Some notes about "completions" of Franz Schubert's works

Recently, I replayed a few CD’s of the controversial “completions” of Franz Schubert’s symphonies, and I think they have a lot to recommend.

First, the most familiar controversy concerns the formal Symphony #8, the Unfinished. (In the old days of LP record collecting, how many LP’s were there that paired the Beethoven Fifth with the Schubert unfinished?) I think that the “completion,” by Brian Newbould, conducted by Sir Neville Marriner (the Academy of St. Martins in the Fields) on Philips actually works. The last two movements remain in B minor, which was a difficult key to orchestra until Tchaikovsky (and maybe Borodin). The finale is based on the Rosamunde Enre’acte, but the lively piece it actually works. I don’t like letting the final chord dissolve into pianissimo, however.

The Symphony #7 in the “courtly” key of E Major, D. 729, was complete as a piano score and Schubert started the orchestration. I have the Koch CD with the Brian Newbould orchestration and Gabriel Chumra conducting the Radio Symphony of Berlin. It sounds a little bit straight-jacked, and is closer to the world of the 5th and 6th than the 8th and “Great” C Major. There are, however, plenty of bumpkin-like harmonic modulations. (The 4th, in C Minor, the “Tragic”, has always worked for me and is an interesting work to compare to Beethoven’s famous work in the same key; Schubert arrives at triumph with a lot more subtlety in the same key.)
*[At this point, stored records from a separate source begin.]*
(* ===== verification/TcpIntervals.v ===== *)
(** * Pending intervals and their pages

    Facts about the sorted, separated interval list [pending] keeps, how an
    incoming range [offset, pend) splits it into the intervals before, affected
    and after, and how the page map follows the intervals. *)

From stdpp Require Import base tactics option list numbers gmap sorting.
From Stdlib Require Import ZArith Lia.
From S2P Require Import Prelude Ordered Flow TcpModel TcpHistory TcpPages TcpState TcpPlan TcpCommit.

(** ** Well-formed interval lists *)

(** Non-empty, in order, and never touching: each starts strictly after the end
    of the one before (after [lo] for the first). *)
Fixpoint ivs_wf (lo : Z) (l : list (Z * Z)) : Prop :=
  match l with
  | [] => True
  | (s, e) :: l' => lo < s /\ s < e /\ ivs_wf e l'
  end.

Fixpoint ivs_end (lo : Z) (l : list (Z * Z)) : Z :=
  match l with [] => lo | (_, e) :: l' => ivs_end e l' end.

(** The offsets an interval list holds. *)
Definition held (l : list (Z * Z)) (off : Z) : Prop :=
  Exists (fun iv => iv.1 <= off < iv.2) l.

#[export] Instance held_dec l off : Decision (held l off).
Proof. unfold held. apply _. Defined.

(** Bytes of page [k] the intervals cover, and their total length. *)
Fixpoint cover (k : Z) (l : list (Z * Z)) : Z :=
  match l with [] => 0 | (s, e) :: l' => overlap k s e + cover k l' end.

Fixpoint ivs_bytes (l : list (Z * Z)) : Z :=
  match l with [] => 0 | (s, e) :: l' => e - s + ivs_bytes l' end.

Lemma ivs_wf_app lo l k : ivs_wf lo (l ++ k) <-> ivs_wf lo l /\ ivs_wf (ivs_end lo l) k.
Proof.
  revert lo. induction l as [|[s e] l IH]; intros lo; cbn; [naive_solver|].
  rewrite IH. naive_solver.
Qed.

Lemma ivs_end_app lo l k : ivs_end lo (l ++ k) = ivs_end (ivs_end lo l) k.
Proof. revert lo. induction l as [|[s e] l IH]; intros; cbn; [done|apply IH]. Qed.

Lemma ivs_end_ge lo l : ivs_wf lo l -> lo <= ivs_end lo l.
Proof.
  revert lo. induction l as [|[s e] l IH]; cbn; intros lo H; [lia|].
  destruct H as (? & ? & H). specialize (IH _ H). lia.
Qed.

Lemma ivs_wf_weaken lo lo' l : lo' <= lo -> ivs_wf lo l -> ivs_wf lo' l.
Proof. destruct l as [|[s e] l]; cbn; intros; [done|]. naive_solver lia. Qed.

Lemma ivs_wf_raise lo lo' l :
  ivs_wf lo l -> Forall (fun iv => lo' < iv.1) l -> ivs_wf lo' l.
Proof.
  destruct l as [|[s e] l]; cbn; intros H F; [done|].
  apply Forall_cons in F as [? _]. cbn in *. naive_solver.
Qed.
The Symphony #10 in D (D. 936) was also “completed” by Newbould as a three movement work. Belgian conductor Pierre Bartholome modified the score, making it bolder, and added a separate scherzo that fits well. The result (on the Ricercar label 023003, which I got in the mail from Records International in the late 1980s; the performance was recorded in 1983) is a most promising work. The first movement, Allegro Maestoso, is in the grand style of the Great and almost anticipates Bruckner (like a Bruckner Symphony -2, if the F minor is -1 and the D minor is 0). True, the development section is minimal (more like a slow middle section), but the Coda is like a second development and is rather Eroica Beethoven-like (this could have something to do with Bartholome) and the conclusion is brazen (indeed anticipating Bruckner). The B minor slow movement builds a Wunderhorn mood that anticipates the slow movement of Mahler’s First, although it has some of the harmonic mannerisms from the slow movement of the Unfinished (which, by the way, is taken too fast by most conductors). The added scherzo is athletic, and the finale sounds a little bit like a relaxing reprise, but again builds up at the very end.
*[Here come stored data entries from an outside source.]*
(* ===== verification/TcpEffect.v ===== *)
(** * The effect of a push on its flow

    Accounting ([pending/accounting.rs]) and commit ([commit.rs]) over a
    well-formed flow.  The result, [push_effect], is the contract the engine's
    theorems are proved against. *)

From stdpp Require Import base tactics option list numbers gmap.
From Stdlib Require Import ZArith Lia.
From S2P Require Import Prelude Ordered Flow Frame TcpModel TcpHistory TcpPages TcpState TcpPlan TcpCommit.
From S2P Require Import TcpIntervals TcpStorage TcpMerge TcpFlow TcpPush.

(** ** What a flow is charged *)

Definition flow_retained (st : TcpFlowState) : Z :=
  pending_bytes st + len (emitted_history st).

Definition charge_parts (pages segments cap : Z) : Z :=
  pages * PAGE_CHARGE + segments * PENDING_SEGMENT_METADATA_CHARGE + cap
  + TCP_FLOW_STATE_METADATA_CHARGE.

Definition flow_charge (st : TcpFlowState) : Z :=
  charge_parts (pages_len (flow_pages st)) (zlen (pending st)) (capacity (emitted_history st)).

Lemma pages_len_nonneg pages : 0 <= pages_len pages.
Proof. unfold pages_len. lia. Qed.

Lemma flow_charge_nonneg st : 0 <= flow_charge st.
Proof.
  unfold flow_charge, charge_parts. pose proof (pages_len_nonneg (flow_pages st)).
  pose proof (zlen_nonneg (pending st)). pose proof (capacity_nonneg (emitted_history st)).
  unfold PAGE_CHARGE, PAGE_BYTES, PENDING_SEGMENT_METADATA_CHARGE, TCP_FLOW_STATE_METADATA_CHARGE. lia.
Qed.

Lemma flow_retained_nonneg L st : flow_wf L st -> 0 <= flow_retained st.
Proof.
  intros Hw. unfold flow_retained. rewrite (fw_bytes _ _ Hw).
  pose proof (hwf_len _ (fw_hist _ _ Hw)). pose proof (ivs_bytes_nonneg _ _ (fw_ivs _ _ Hw)). lia.
Qed.

Lemma retained_bytes_eq L st :
  limits_ok L -> flow_wf L st -> retained_bytes st = Some (flow_retained st).
Proof.
  intros HL Hw. unfold retained_bytes. apply checked_add_ok. pose proof (fw_max _ _ Hw).
  pose proof (lok_bytes _ HL). unfold MAX_BYTES_PER_FLOW, SERIAL_HALF, usize_max, u64_max in *. lia.
Qed.

Lemma memory_charge_parts_Some storage segments cap fs v :
  memory_charge_parts storage segments cap fs = Some v ->
  v = storage + segments * PENDING_SEGMENT_METADATA_CHARGE + cap
      + (if fs then TCP_FLOW_STATE_METADATA_CHARGE else 0).
Proof.
  unfold memory_charge_parts.
  destruct (checked_mul _ _ _) as [x|] eqn:E1; [|done]. cbn.
  destruct (checked_add usize_max storage x) as [y|] eqn:E2; [|done]. cbn.
  destruct (checked_add usize_max y cap) as [z|] eqn:E3; [|done]. cbn.
  apply checked_mul_Some in E1 as [-> _]. apply checked_add_Some in E2 as [-> _].
  apply checked_add_Some in E3 as [-> _]. destruct fs.
  - by intros [-> _]%checked_add_Some.
  - intros [= <-]. lia.
Qed.

Lemma flow_memory_charge_eq st :
  flow_charge st <= usize_max -> flow_memory_charge st = Some (flow_charge st).
Proof.
  unfold flow_charge, charge_parts. intros Hle.
  pose proof (pages_len_nonneg (flow_pages st)). pose proof (zlen_nonneg (pending st)).
  pose proof (capacity_nonneg (emitted_history st)).
  unfold flow_memory_charge, memory_charge_parts.
  unfold PAGE_CHARGE, PAGE_BYTES, PENDING_SEGMENT_METADATA_CHARGE, TCP_FLOW_STATE_METADATA_CHARGE in *.
  rewrite checked_mul_ok by lia. cbn [mbind option_bind].
  rewrite checked_mul_ok by lia. cbn [mbind option_bind].
  rewrite checked_add_ok by lia. cbn [mbind option_bind].
  rewrite checked_add_ok by lia. cbn [mbind option_bind].
  by rewrite checked_add_ok by lia.
Qed.

(** ** Accounting *)

(** Bytes the history will hold: what survives trimming, plus the output. *)
Definition history_after (L : Limits) (st : TcpFlowState) (pb emitted : Z) : Z :=
  Z.min (len (emitted_history st)) (max_bytes_per_flow L - pb) + emitted.

Record accounting_ok (L : Limits) (st : TcpFlowState) (pb storage emitted segments base_bytes
  base_charge : Z) (retains : bool) (acct : PushAccountingPlan) : Prop := {
  ac_initial : acct_initial_history_capacity acct = max_bytes_per_flow L - pb;
  ac_segments : segments - from_bool (negb (emitted =? 0)) <= max_segments_per_flow L;
  ac_room : history_after L st pb emitted <= acct_history_allocation acct;
  ac_cap : acct_history_allocation acct <= max_bytes_per_flow L;
  ac_bytes : acct_aggregate_bytes acct = base_bytes +
    (if retains then pb - emitted + history_after L st pb emitted else 0);
  ac_charge : acct_aggregate_memory_charge acct = base_charge +
    (if retains then storage
       + (segments - from_bool (negb (emitted =? 0))) * PENDING_SEGMENT_METADATA_CHARGE
       + acct_history_allocation acct + TCP_FLOW_STATE_METADATA_CHARGE else 0);
  ac_max : retains = true -> acct_aggregate_bytes acct <= max_aggregate_bytes L /\
    acct_aggregate_memory_charge acct <= max_aggregate_bytes L
}.

Lemma planned_history_allocation_spec current required limit :
  0 <= current -> required <= limit ->
  required <= planned_history_allocation current required limit
    <= Z.max current limit.
Proof. intros. unfold planned_history_allocation, saturating_mul. case_bool. Qed.

Lemma plan_push_accounting_spec L st pb storage emitted segments bb bc retains :
  limits_ok L -> flow_wf L st ->
  0 <= emitted <= pb -> pb <= max_bytes_per_flow L ->
  0 <= segments - from_bool (negb (emitted =? 0)) ->
  safe (plan_push_accounting L st pb storage emitted segments bb bc retains)
    (accounting_ok L st pb storage emitted segments bb bc retains).
Proof.
  intros HL Hw He Hpb Hseg. pose proof (lok_bytes _ HL). pose proof (hwf_len _ (fw_hist _ _ Hw)).
  pose proof (fw_cap _ _ Hw). unfold plan_push_accounting.
  assert (saturating_sub (max_bytes_per_flow L) pb = max_bytes_per_flow L - pb) as ->
    by (unfold saturating_sub; lia).
  assert (saturating_sub pb emitted = pb - emitted) as -> by (unfold saturating_sub; lia).
  assert (saturating_sub (max_bytes_per_flow L) (pb - emitted) = max_bytes_per_flow L - (pb - emitted)) as ->
    by (unfold saturating_sub; lia).
  set (fs := saturating_sub segments _).
  assert (fs = segments - from_bool (negb (emitted =? 0))) as Hfs by (unfold fs, saturating_sub; lia).
  destruct (Z.ltb_spec (max_segments_per_flow L) fs); [done|].
  set (hl := Z.min (saturating_add _ _ _) _).
  assert (hl = history_after L st pb emitted) as Hhl.
  { unfold hl, history_after, saturating_add, MAX_BYTES_PER_FLOW, SERIAL_HALF, usize_max, u64_max in *. lia. }
  set (ha := planned_history_allocation _ _ _).
  destruct (planned_history_allocation_spec (capacity (emitted_history st)) hl
    (max_bytes_per_flow L - (pb - emitted))) as [Hlo Hhi]; [lia|lia|]. fold ha in Hlo, Hhi.
  apply safe_bind, safe_ok_or. intros pr [-> _]%checked_add_Some.
  apply safe_bind, safe_ok_or. intros pm Hpm%memory_charge_parts_Some.
  apply safe_bind, safe_ok_or. intros pab [-> _]%checked_add_Some.
  apply safe_bind, safe_ok_or. intros pam [-> _]%checked_add_Some.
  destruct (Z.ltb_spec (max_aggregate_bytes L) (bb + (pb - emitted + hl))); [done|].
  destruct (Z.ltb_spec (max_aggregate_bytes L) (bc + pm)); [done|]. cbn [orb].
  destruct retains; cbn; split; cbn; rewrite <-?Hhl; try done; lia.
Qed.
The Piano Grand Duo (D 812) in C, a mature work in his late style, was orchestrated as the so-called "Gastein" Symphony", by Joseph Joachim and others.
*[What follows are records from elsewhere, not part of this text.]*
(* ===== verification/TcpEngine.v ===== *)
(** * The reassembler's invariant

    [engine.rs] and the reassembler-level half of [commit.rs]: every operation
    keeps the flows well-formed, the aggregate counters exact and within the
    limits, and the expiry index equal to the deadlines of the flows; no
    operation panics. *)

From stdpp Require Import base tactics option list numbers gmap.
From Stdlib Require Import ZArith Lia.
From S2P Require Import Prelude Ordered Flow TcpModel TcpHistory TcpPages TcpState TcpPlan TcpCommit.
From S2P Require Import TcpIntervals TcpStorage TcpMerge TcpFlow TcpPush TcpEffect.

Record reassembler_wf (r : Reassembler) : Prop := {
  rw_limits : limits_ok (limits r);
  rw_flows : map_Forall (fun _ st => flow_wf (limits r) st) (flows r);
  rw_deadlines : map_Forall (fun _ st =>
    deadline st = instant_checked_add (last_update st) (idle_expiry (limits r))) (flows r);
  rw_bytes : aggregate_bytes r = map_sum flow_retained (flows r);
  rw_charge : aggregate_memory_charge r = map_sum flow_charge (flows r);
  rw_bytes_max : aggregate_bytes r <= max_aggregate_bytes (limits r);
  rw_charge_max : aggregate_memory_charge r <= max_aggregate_bytes (limits r);
  rw_count : flow_count r <= max_flows (limits r);
  rw_expiry : indexed deadline (flows r) (expiry r)
}.

Lemma rw_retained_nonneg r :
  reassembler_wf r -> map_Forall (fun _ st => 0 <= flow_retained st) (flows r).
Proof. intros Hr k st Hk. eapply flow_retained_nonneg. by apply (rw_flows _ Hr k). Qed.

Lemma rw_charge_nonneg r : map_Forall (fun _ st => 0 <= flow_charge st) (flows r).
Proof. intros k st Hk. apply flow_charge_nonneg. Qed.

Lemma reassembler_new_wf clock l r :
  limits_ok l -> reassembler_new clock l = Ok r -> reassembler_wf r.
Proof.
  intros HL H. unfold reassembler_new in H. inv_ok H. injection H as <-. destruct HL.
  split; cbn; try done; try (by rewrite map_sum_empty); try lia.
  - unfold flow_count. cbn. rewrite map_size_empty. lia.
  - apply indexed_empty.
Qed.

(** [Limits::validate] accepts only limits whose byte bound is below half the
    sequence space. *)
Lemma Limits_validate_bytes clock l :
  Limits_validate clock l = Ok tt -> max_bytes_per_flow l <= MAX_BYTES_PER_FLOW.
Proof.
  unfold Limits_validate, Limits_violation. by case_bool.
Qed.

(** ** Where a push starts *)

Definition generation_changes (r : Reassembler) (seg : Segment) : bool :=
  (seg_syn seg || is_none (flows r !! seg_flow seg)) &&
  match flows r !! seg_flow seg with
  | Some st => negb (base_sequence st =? first_payload_sequence seg)
  | None => true
  end.

(** [updated] of [commit_push]. *)
Definition updated_at (r : Reassembler) (seg : Segment) (now : Z) : Z :=
  match flows r !! seg_flow seg with
  | Some st => Z.max (last_update st) now | None => now end.

(** The state the segment is applied to: the flow's, or a new generation's. *)
Definition start_state (r : Reassembler) (seg : Segment) (now : Z) : TcpFlowState :=
  match flows r !! seg_flow seg with
  | Some st => if generation_changes r seg
               then flow_state_new (first_payload_sequence seg) (updated_at r seg now)
                      (instant_checked_add (updated_at r seg now) (idle_expiry (limits r)))
               else st
  | None => flow_state_new (first_payload_sequence seg) now
              (instant_checked_add now (idle_expiry (limits r)))
  end.

(** A bare acknowledgement of an unknown flow. *)
Definition ignored (r : Reassembler) (seg : Segment) : bool :=
  is_empty (seg_payload seg) && negb (seg_syn seg) && negb (seg_fin seg)
  && negb (seg_rst seg) && is_none (flows r !! seg_flow seg).

(** What [push] does to the reassembler, in terms of one flow's effect. *)
Record push_result (r : Reassembler) (seg : Segment) (now : Z) (r' : Reassembler)
  (events : list Event) (st' : TcpFlowState) (closing : bool) (inc : IncomingPayload)
  (out : bytes) (conflict : bool) (flow_events : list Event) : Prop := {
  pr_effect : push_effect (limits r) (start_state r seg now) seg now (seg_flow seg) st'
    flow_events closing inc out conflict;
  pr_limits : limits r' = limits r;
  pr_flows : flows r' = if closing then delete (seg_flow seg) (flows r)
    else <[seg_flow seg := set_deadline st'
             (instant_checked_add (last_update st') (idle_expiry (limits r)))]> (flows r);
  pr_events : events = flow_events ++ if closing then [Closed (seg_flow seg) (seg_rst seg)] else []
}.

Lemma first_payload_sequence_range seg : 0 <= first_payload_sequence seg <= u32_max.
Proof.
  unfold first_payload_sequence, wrapping_add32. pose proof (as_u32_range
    (seg_sequence seg + from_bool (seg_syn seg))). unfold u32_max. lia.
Qed.

Lemma start_state_wf r seg now :
  reassembler_wf r -> flow_wf (limits r) (start_state r seg now).
Proof.
  intros Hr. pose proof (first_payload_sequence_range seg). pose proof (rw_limits _ Hr).
  unfold start_state. destruct (flows r !! seg_flow seg) as [st|] eqn:E.
  - case_match; [by apply flow_state_new_wf|]. by apply (rw_flows _ Hr _ _ E).
  - by apply flow_state_new_wf.
Qed.

Lemma aggregates_without_eq r existing flow :
  reassembler_wf r -> flows r !! flow = existing ->
  aggregates_without r existing
    = Ok (map_sum flow_retained (delete flow (flows r)), map_sum flow_charge (delete flow (flows r))).
Proof.
  intros Hr He. pose proof Hr as [HL Hf _ Hb Hc Hbm Hcm _ _]. pose proof (lok_aggregate _ HL).
  unfold aggregates_without. rewrite !map_sum_delete_from, He.
  destruct existing as [st|]; cbn [from_option].
  - pose proof (map_sum_member _ _ _ _ (rw_retained_nonneg _ Hr) He).
    pose proof (map_sum_member _ _ _ _ (rw_charge_nonneg r) He).
    rewrite (retained_bytes_eq (limits r)) by (try done; by apply (Hf flow)).
    rewrite flow_memory_charge_eq by (unfold usize_max; lia).
    cbn [ok_or]. rewrite !Ok_bind, Hb, Hc, !checked_sub_ok by lia. done.
  - cbn [ok_or]. rewrite !Ok_bind, Hb, Hc.
    pose proof (map_sum_nonneg _ _ (rw_retained_nonneg _ Hr)).
    pose proof (map_sum_nonneg _ _ (rw_charge_nonneg r)).
    rewrite !checked_sub_ok by lia. done.
Qed.

Lemma flow_wf_set_deadline L st d : flow_wf L st -> flow_wf L (set_deadline st d).
Proof. by intros [? ? ? ? ? ? ? ? ? ? ? ? ?]; split. Qed.

Lemma plan_push_fresh alloc L base now d now' d' bb bc tb seg :
  plan_push alloc L (flow_state_new base now d) bb bc tb seg
  = plan_push alloc L (flow_state_new base now' d') bb bc tb seg.
Proof. reflexivity. Qed.

(** ** Pushing *)

Section push.
Context (r : Reassembler) (seg : Segment) (now : Z).
Context (Hr : reassembler_wf r).

Notation flow := (seg_flow seg).
Notation L := (limits r).

(** Storing the new state of the flow keeps the invariant. *)
Lemma store_flow_wf st' agg charge :
  flow_wf L st' ->
  agg = map_sum flow_retained (delete flow (flows r)) + flow_retained st' ->
  charge = map_sum flow_charge (delete flow (flows r)) + flow_charge st' ->
  agg <= max_aggregate_bytes L -> charge <= max_aggregate_bytes L ->
  last_update st' = updated_at r seg now ->
  deadline st' = instant_checked_add (updated_at r seg now) (idle_expiry L) ->
  (generation_changes r seg = true ->
   Z.of_nat (size (delete flow (flows r))) < max_flows L) ->
  reassembler_wf (mkReassembler L (<[flow := st']> (flows r))
    (if bool_decide ((flows r !! flow ≫= deadline) = deadline st') then expiry r
     else expiry_insert (deadline st') flow (expiry_remove (flows r !! flow ≫= deadline) flow (expiry r)))
    agg charge).
Proof.
  intros Hw Ha Hc Ham Hcm Hu Hd Hcount. destruct Hr as [HL Hf Hdl _ _ _ _ Hn He].
  split; cbn; try done.
  - by apply map_Forall_insert_2.
  - apply map_Forall_insert_2; [by rewrite Hu|done].
  - rewrite map_sum_insert. lia.
  - rewrite map_sum_insert. lia.
  - unfold flow_count in *. cbn. rewrite size_insert_bound. unfold generation_changes in Hcount.
    rewrite size_delete_eq in *. destruct (flows r !! flow) as [st|]; cbn in *; [lia|].
    rewrite orb_true_r in Hcount. specialize (Hcount eq_refl). lia.
  - case_bool_decide as Heq.
    + by apply indexed_insert_same.
    + by apply indexed_insert.
Qed.

(** Removing the flow keeps the invariant. *)
Lemma close_flow_wf :
  reassembler_wf (mkReassembler L (delete flow (flows r))
    (expiry_remove (flows r !! flow ≫= deadline) flow (expiry r))
    (map_sum flow_retained (delete flow (flows r))) (map_sum flow_charge (delete flow (flows r)))).
Proof.
  pose proof (rw_retained_nonneg _ Hr) as Hrn. pose proof (rw_charge_nonneg r) as Hcn.
  destruct Hr as [HL Hf Hdl Hb Hc Hbm Hcm Hn He].
  assert (forall f, map_Forall (fun _ st => 0 <= f st) (flows r) ->
    map_sum f (delete flow (flows r)) <= map_sum f (flows r)) as Hle.
  { intros f Hfn. rewrite map_sum_delete_from. destruct (flows r !! flow) eqn:E; cbn; [|lia].
    pose proof (Hfn _ _ E). cbn in *. lia. }
  split; cbn; try done.
  - by apply map_Forall_delete.
  - by apply map_Forall_delete.
  - pose proof (Hle _ Hrn). lia.
  - pose proof (Hle _ Hcn). lia.
  - unfold flow_count in *. cbn. rewrite size_delete_eq. destruct (flows r !! flow); cbn; lia.
  - by apply indexed_delete.
Qed.
End push.

Lemma commit_push_spec r seg now plan st' events bb bc :
  reassembler_wf r ->
  bb = map_sum flow_retained (delete (seg_flow seg) (flows r)) ->
  bc = map_sum flow_charge (delete (seg_flow seg) (flows r)) ->
  (generation_changes r seg = true ->
     Z.of_nat (size (delete (seg_flow seg) (flows r))) < max_flows (limits r)) ->
  push_ok (limits r) (start_state r seg now) bb bc seg (seg_flow seg) now plan st' events ->
  exists r' inc out conflict,
    commit_push r seg now (generation_changes r seg) plan
      = Ok (r', events ++ if closed plan then [Closed (seg_flow seg) (seg_rst seg)] else []) /\
    reassembler_wf r' /\
    push_result r seg now r' (events ++ if closed plan then [Closed (seg_flow seg) (seg_rst seg)] else [])
      st' (closed plan) inc out conflict events.
Proof.
  intros Hr -> -> Hcount [(inc & out & conflict & He) Hcom Hb Hc Hmax].
  set (upd := updated_at r seg now).
  set (dl := instant_checked_add upd (idle_expiry (limits r))).
  assert (last_update st' = upd) as Hupd.
  { rewrite (pe_update _ _ _ _ _ _ _ _ _ _ _ He). unfold upd, start_state, updated_at.
    destruct (flows r !! seg_flow seg); [|cbn; lia]. destruct (generation_changes r seg); cbn; lia. }
  set (stf := if generation_changes r seg then st' else set_deadline st' dl).
  assert (generation_changes r seg = true -> deadline st' = dl) as Hgd.
  { intros Hg. rewrite (pe_deadline _ _ _ _ _ _ _ _ _ _ _ He). unfold dl, upd, start_state, updated_at.
    destruct (flows r !! seg_flow seg); [|done]. by rewrite Hg. }
  assert (stf = set_deadline st' dl) as Hstf.
  { unfold stf. destruct (generation_changes r seg); [|done]. rewrite <-Hgd by done. by destruct st'. }
  set (r' := if closed plan
    then mkReassembler (limits r) (delete (seg_flow seg) (flows r))
      (expiry_remove (flows r !! seg_flow seg ≫= deadline) (seg_flow seg) (expiry r))
      (plan_aggregate_bytes plan) (plan_aggregate_memory_charge plan)
    else mkReassembler (limits r) (<[seg_flow seg := stf]> (flows r))
      (if bool_decide ((flows r !! seg_flow seg ≫= deadline) = dl) then expiry r
       else expiry_insert dl (seg_flow seg)
              (expiry_remove (flows r !! seg_flow seg ≫= deadline) (seg_flow seg) (expiry r)))
      (plan_aggregate_bytes plan) (plan_aggregate_memory_charge plan)).
  exists r', inc, out, conflict. split; [|split].
  - unfold commit_push. fold (direct_of plan seg) (first_payload_sequence seg) (updated_at r seg now).
    fold upd. fold dl. unfold r', stf, start_state in *. fold upd in Hcom. fold dl in Hcom.
    destruct (generation_changes r seg) eqn:Eg.
    + assert (flow_state_new (first_payload_sequence seg) upd dl = match flows r !! seg_flow seg with
        | Some _ => flow_state_new (first_payload_sequence seg) upd dl
        | None => flow_state_new (first_payload_sequence seg) now
            (instant_checked_add now (idle_expiry (limits r))) end) as ->.
      { unfold dl, upd, updated_at. by destruct (flows r !! seg_flow seg). }
      rewrite Hcom, !Ok_bind. destruct (closed plan); [done|]. by rewrite app_nil_r.
    + destruct (flows r !! seg_flow seg) as [st|] eqn:Ef.
      2:{ unfold generation_changes in Eg. rewrite Ef in Eg. by rewrite orb_true_r in Eg. }
      cbn [expect]. rewrite Ok_bind, Hcom, !Ok_bind. destruct (closed plan).
      * by rewrite delete_insert_eq.
      * by rewrite app_nil_r.
  - unfold r'. destruct (closed plan) eqn:Ec.
    + rewrite Hb, Hc, !Z.add_0_r. by apply close_flow_wf.
    + destruct (Hmax eq_refl) as [Hm1 Hm2].
      pose proof (store_flow_wf r seg now Hr stf (plan_aggregate_bytes plan) (plan_aggregate_memory_charge plan))
        as Hst. rewrite Hstf in Hst |- *. apply Hst; try done.
      by apply flow_wf_set_deadline, (pe_wf _ _ _ _ _ _ _ _ _ _ _ He).
  - split; [done|..|done]; unfold r'; destruct (closed plan); cbn; try done.
    rewrite Hstf, Hupd. done.
Qed.

(** [push] panics only when a pending interval of the flow starts in the last page;
    a rejected segment leaves the caller's reassembler, an
    accepted one a well-formed reassembler. *)
Lemma push_spec alloc r seg now :
  reassembler_wf r -> segment_ok seg ->
  safe_when (clear_of_last_page (pending (start_state r seg now))) (push alloc r seg now) (fun '(r', events) =>
    reassembler_wf r' /\
    (if ignored r seg then r' = r /\ events = []
     else exists st' closing inc out conflict flow_events,
       push_result r seg now r' events st' closing inc out conflict flow_events)).
Proof.
  intros Hr Hs. unfold push. fold (ignored r seg) (first_payload_sequence seg) (generation_changes r seg).
  destruct (ignored r seg); [done|].
  destruct (generation_changes r seg && (max_flows (limits r) <=? _)) eqn:Ecap; [done|].
  rewrite (aggregates_without_eq r _ (seg_flow seg)) by done. rewrite Ok_bind.
  pose proof (plan_push_spec alloc (limits r) (start_state r seg now)
    (map_sum flow_retained (delete (seg_flow seg) (flows r)))
    (map_sum flow_charge (delete (seg_flow seg) (flows r))) (aggregate_memory_charge r) seg
    (seg_flow seg) now (rw_limits _ Hr) (start_state_wf _ _ _ Hr) Hs) as Hplan.
  apply safe_when_bind, safe_when_of_safe.
  apply (safe_mono _ (fun state => forall bb bc tb,
    plan_push alloc (limits r) state bb bc tb seg
    = plan_push alloc (limits r) (start_state r seg now) bb bc tb seg)).
  { unfold start_state. destruct (generation_changes r seg) eqn:Eg.
    - cbn. intros. destruct (flows r !! seg_flow seg); apply plan_push_fresh.
    - unfold generation_changes in Eg. destruct (flows r !! seg_flow seg); [done|].
      by rewrite orb_true_r in Eg. }
  intros state ->. apply safe_when_bind. eapply safe_when_mono; [exact Hplan|].
  intros plan (st' & events & Hok). cbn beta in *.
  edestruct commit_push_spec as (r' & inc & out & conflict & -> & Hwf & Hpr); [done|done|done| |exact Hok|].
  - intros Hg. rewrite Hg in Ecap. cbn in Ecap. apply Z.leb_gt in Ecap.
    rewrite size_delete_eq. unfold saturating_sub in Ecap. lia.
  - cbn. split; [done|]. by eexists _, _, _, _, _, _.
Qed.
Although Schubert (except for a cello piece) wrote almost no concertos, the Liszt orchestration of his C-major Fantasy is most effective and is effectively a Liszt-style piano concerto with sections played without pause, ending in grandiose C major. The piano solo original stretches the sonorous limits of the instrument, especially at the conclusion.

The epic film “Sunshine,” directed by Istvan Szabo and released by Paramount Classics in 2000, built a music score (adapted by Maurice Jarre) from Schubert’s Fantasy in F Minor for two pianos, with great effect. Schubert's famous D minor quartet generates a political thriller set in South America, made in the 90s, "Death and the Maiden," directed by Roman Polanski, from Fine Line Features, and the character Paulina Escobar played by Sigourney Weaver makes an interesting comment about Schubert.

There are other important completions. Giacomo Puccini ‘s last opera Turandot was “completed” by Franco Alfano, and the thrilling choral conclusion recalls the end of Mahler’s “Symphony of a Thousand.” Mahler’s Symphony #10 in F-sharp, although essentially complete as a sketch, was orchestrated by Deryck Cooke, and Eugene Ormandy made one of the first recordings with the Philadelphia Orchestra in the 1960s, on Columbia, with a “Philadelphia” sound that helped make Columbia an industry leader in pre-CD vinyl days.